Parte de la poca penetración financiera es que la gente no cree en los bancos. Les ha ido mal históricamente o no reciben créditos. La circular de prácticas de venta de valores, a la cual hicimos algunas adecuaciones, será fundamental para el sano desarrollo del mercado y la confianza de los usuarios. Es un tema relevante para que quien venda sepa hacerlo, y quien compra sepa lo que adquiere.

Hay un costo implicado, como toda regulación, pero es más caro que alguien pierda su dinero porque al promotor le pagaban más comisiones por vender un determinado instrumento. El bien común es lo prioritario. Los cambios serán progresivos, con periodos de aplicación que concluirán dentro de un año. Algunas casas de Bolsa ya tienen listos sus procesos. Esto es también un tema de competencia.

¿Qué hacer para aumentar las ofertas en el mercado de valores?

Aprovechar una oportunidad única: el gusto actual por empresas mexicanas responde al apetito que hay por el país. En la reforma financiera hay adecuaciones para impulsar y diversificar los emisores. Buscamos que la Bolsa Mexicana de Valores y los intermediarios sean más eficientes. Trabajamos de cerca con la Asociación Mexicana de Intermediarios Bursátiles con el fin de que haya también programas de apoyo y promoción del Gobierno para las empresas. Esto está contemplado en las nuevas facultades que tendrá Nacional Financiera. Existen una serie de acciones que nos llevarán a este objetivo. Pero está el aspecto cultural. En México tenemos una cultura de empresas familiares, no necesariamente dispuestas a ceder el control o a profesionalizarse para salir al mercado.

¿Llegaremos a tener un mercado digno de la economía en la que vivimos; hacia allí va la CNBV?

Tenemos potencialmente cerca de $7 mil millones de pesos adicionales en colocaciones en el corto plazo. Están los fibras, los ckdes y, aunque hay emisores recurrentes, también hay nuevos en esta tubería. Lo que falta es incorporar a empresas medianas y pequeñas para que aprovechen el mercado. Estamos trabajando, claro, para tener un mercado financiero que, en todos los sentidos, esté a la altura de lo que México merece. Es nuestro objetivo.

¿Invertiría el presidente de la CNBV en un fondo de inversión?
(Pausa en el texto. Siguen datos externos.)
(* ===== verification/Stream.v ===== *)
(** * File groups and their lifetimes (src/mstream_f2fs/stream.c, f2fs.h)

    The file system puts files into groups by path and application, keeps the
    lifetimes of overwritten data per group, and gives each group a cluster,
    which selects the log, and so the stream, its data go to.

    A red-black tree is the list of its entries in the order of their keys;
    a pointer to an entry is its key.  [None] is a BUG_ON, an access outside an
    array, or a second acquisition of a held spinlock.  The configuration is the
    one f2fs.h selects: F2FS_FGROUP, four clusters, none of the MSTREAM_ options.
    Output and the name kept for traces ([i_name]) are left out. *)

From stdpp Require Import pretty.
From S2P Require Import Prelude.

(** ** Constants *)

Definition NR_CLUSTER : Z := 4.
Definition EMA_W_NUM : Z := 7.
Definition EMA_W_DIV : Z := 10.
Definition CLUSTER_T : Z := 256 * 512 * 8.
Definition PROFILE_T : Z := 1024 * 512 * 8.
Definition MAX_HISTORY : Z := 2048.
Definition MAX_SAMPLE : Z := 32.
Definition SAMPLE_RATE : Z := 2.
Definition COLD_RATE : Z := 40.
Definition RESET_RATE : Z := 2.
Definition MAX_PARENT_DENTRY : nat := 20.
Definition CLUSTER_START_TYPE : Z := 0.
Definition CURSEG_COLD_DATA : Z := NR_CLUSTER - 1.

Definition FGROUP_INIT : Z := 0.
Definition FGROUP_CACHE : Z := 1.
Definition FGROUP_FILES : Z := 2.
Definition FGROUP_APPSPECIAL : Z := 3.
Definition FGROUP_EXEC : Z := 4.
Definition FGROUP_LIBMAIN : Z := 5.
Definition FGROUP_EXT_JOURNAL : Z := 6.
Definition FGROUP_EXT_SPECIAL_JOURNAL : Z := 7.
Definition FGROUP_EXT_BAK : Z := 8.
Definition FGROUP_EXT_TMP : Z := 9.
Definition FGROUP_EXT_WAL : Z := 10.
Definition FGROUP_EXT_DBETC : Z := 11.
Definition FGROUP_APPWEBVIEW : Z := 12.
Definition FGROUP_APPOTHERS : Z := 13.
Definition FGROUP_CACHE_INDEX : Z := 14.
Definition FGROUP_DATABASES : Z := 15.
Definition FGROUP_DCIM : Z := 16.
Definition FGROUP_MOVIE : Z := 17.
Definition FGROUP_MUSIC : Z := 18.
Definition FGROUP_LOCAL : Z := 19.
Definition FGROUP_SYSTEM : Z := 20.
Definition FGROUP_ETC : Z := 21.

(** ** Data *)

Record file_entry := {
  f_ino : Z;
  last_0_update : Z;
  last_offset : Z;
  f_lifetime : Z;
  sample_avglifetime : Z;
  sample_invalid : list Z;
  sample_lifetime : list Z;
  sample_lastupdate : list Z;
  sample_index : list Z;
  last_kmeans : Z;
  sample_rate : Z;
  max_range : Z;
  filetype : Z;
  f_valid : Z;
  f_cold : Z
}.

Record fgroup_entry := {
  fgroup : Z;
  cluster : Z;
  cold : Z;
  count : Z;
  ema : Z;
  latest_lifetime : Z;
  latest_count : Z;
  create_time : Z;
  update_ema : Z;
  valid : Z;
  keyword : string
}.

Record fgroup_history := {
  h_keyword : string;
  vtype : Z;
  h_ema : Z;
  h_count : Z;
  h_latest_lifetime : Z;
  h_latest_count : Z;
  h_update_ema : Z
}.

Record kmeans_history := { q1 : list Z; q3 : list Z; h_seq : Z }.

(** The part of [f2fs_sb_info] the streams use.  [history] has [history_count]
    entries; [user_blocks] is the value of [user_data_blocks]. *)
Record f2fs_sb_info := {
  lifetime_tree : list file_entry;
  fgroup_tree : list fgroup_entry;
  ltree_lock : bool;
  ftree_lock : bool;
  kmeans_max : list Z;
  kmeans_center : list Z;
  kmeans_count : Z;
  kmeans_hist : list kmeans_history;
  history : list fgroup_history;
  last_cluster : Z;
  user_blocks : Z
}.

(** A directory entry: its name and the number of its inode.  A chain of them
    goes from a file to the root, whose parent is itself. *)
Definition dentry : Type := list (string * Z).

Record inode := {
  i_ino : Z;
  i_dentry : option dentry;
  i_filetype : Z;
  i_fgroup : Z;
  i_keyword : string
}.

#[global] Instance file_entry_fields : Fields file_entry := λ r,
  Build_file_entry (f_ino r) (last_0_update r) (last_offset r) (f_lifetime r) (sample_avglifetime r)
    (sample_invalid r) (sample_lifetime r) (sample_lastupdate r) (sample_index r) (last_kmeans r)
    (sample_rate r) (max_range r) (filetype r) (f_valid r) (f_cold r).
#[global] Instance fgroup_entry_fields : Fields fgroup_entry := λ r,
  Build_fgroup_entry (fgroup r) (cluster r) (cold r) (count r) (ema r) (latest_lifetime r)
    (latest_count r) (create_time r) (update_ema r) (valid r) (keyword r).
#[global] Instance fgroup_history_fields : Fields fgroup_history := λ r,
  Build_fgroup_history (h_keyword r) (vtype r) (h_ema r) (h_count r) (h_latest_lifetime r)
    (h_latest_count r) (h_update_ema r).
#[global] Instance kmeans_history_fields : Fields kmeans_history := λ r,
  Build_kmeans_history (q1 r) (q3 r) (h_seq r).
#[global] Instance f2fs_sb_info_fields : Fields f2fs_sb_info := λ r,
  Build_f2fs_sb_info (lifetime_tree r) (fgroup_tree r) (ltree_lock r) (ftree_lock r) (kmeans_max r)
    (kmeans_center r) (kmeans_count r) (kmeans_hist r) (history r) (last_cluster r) (user_blocks r).
#[global] Instance inode_fields : Fields inode := λ r,
  Build_inode (i_ino r) (i_dentry r) (i_filetype r) (i_fgroup r) (i_keyword r).

Implicit Types (sbi : f2fs_sb_info) (re : fgroup_entry) (fe : file_entry) (root : list fgroup_entry).

(** ** Locks *)

Definition lock_ltree sbi : option f2fs_sb_info :=
  _ ← ensure (negb (ltree_lock sbi)); Some (sbi <| ltree_lock := true |>).
Definition unlock_ltree sbi : f2fs_sb_info := sbi <| ltree_lock := false |>.
Definition lock_ftree sbi : option f2fs_sb_info :=
  _ ← ensure (negb (ftree_lock sbi)); Some (sbi <| ftree_lock := true |>).
Definition unlock_ftree sbi : f2fs_sb_info := sbi <| ftree_lock := false |>.

(** ** Trees

    The tree of the files and that of the groups have the same operations, each
    with its own key. *)

Section tree.
Context {A : Type} (key : A → Z).

Definition lookup_entry (root : list A) (k : Z) : option A :=
  list_find (λ x, key x = k) root ≫= λ p, Some p.2.

(** The descent to the place of a key, [rb_link_node] and [rb_insert_color]. *)
Fixpoint link_entry (root : list A) (k : Z) (x : A) : list A :=
  match root with
  | [] => [x]
  | y :: root => if k <? key y then x :: y :: root else y :: link_entry root k x
  end.

(** [rb_erase] *)
Definition erase_entry (root : list A) (k : Z) : list A := filter (λ x, key x ≠ k) root.

(** An assignment to the entry of a key. *)
Definition set_entry (root : list A) (k : Z) (f : A → A) : list A :=
  (λ x, if key x =? k then f x else x) <$> root.
End tree.

Notation lookup_fgroup_entry := (lookup_entry fgroup).
Notation link_fgroup := (link_entry fgroup).
Notation erase_fgroup := (erase_entry fgroup).
Notation set_fgroup := (set_entry fgroup).
Notation lookup_file_entry := (lookup_entry f_ino).
Notation link_file := (link_entry f_ino).
Notation erase_file := (erase_entry f_ino).
Notation set_file := (set_entry f_ino).

Definition new_file_entry sbi (ino : Z) : file_entry :=
  let zero := replicate (Z.to_nat MAX_SAMPLE) 0 in
  {| f_ino := ino; last_0_update := 0; last_offset := 0; f_lifetime := 0; sample_avglifetime := 0;
     sample_invalid := zero; sample_lifetime := zero; sample_lastupdate := zero;
     sample_index := replicate (Z.to_nat MAX_SAMPLE) (-1); last_kmeans := kmeans_count sbi;
     sample_rate := 0; max_range := 0; filetype := 0; f_valid := 0; f_cold := 1 |}.

Definition insert_file_entry sbi (ino : Z) : option f2fs_sb_info :=
  _ ← ensure (bool_decide (lookup_file_entry (lifetime_tree sbi) ino = None));
  Some (sbi <| lifetime_tree ::= λ t, link_file t ino (new_file_entry sbi ino) |>).

Definition update_file_type sbi (ino ft : Z) : option f2fs_sb_info :=
  sbi ← lock_ltree sbi;
  Some (unlock_ltree (sbi <| lifetime_tree ::= λ t, set_file t ino (λ fe, fe <| filetype := ft |>) |>)).

Definition get_file_type sbi (ino : Z) : option (f2fs_sb_info * Z) :=
  sbi ← lock_ltree sbi;
  let type := match lookup_file_entry (lifetime_tree sbi) ino with Some fe => filetype fe | None => 0 end in
  Some (unlock_ltree sbi, type).

Definition delete_file_entry sbi (ino : Z) : option f2fs_sb_info :=
  sbi ← lock_ltree sbi;
  Some (unlock_ltree (sbi <| lifetime_tree ::= λ t, erase_file t ino |>)).

(** ** Names *)

(** A [char] as an [int]. *)
Definition chr (c : Ascii.ascii) : Z :=
  let z := Z.of_N (Ascii.N_of_ascii c) in if z <? 128 then z else z - 256.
Es algo que querríamos saber los mexicanos.

Claro que sí. Es un mecanismo de acceso a rendimientos que no se tendrían de otra forma. A través de estas alternativas de generar escalas para llegar a inversiones más grandes, que ofrezcan mayor rendimiento, se permite el acceso a pequeños ahorradores. De otra manera estos últimos no tendrían opciones. Los fondos son un medio cada vez más apropiado para una parte importante de la población.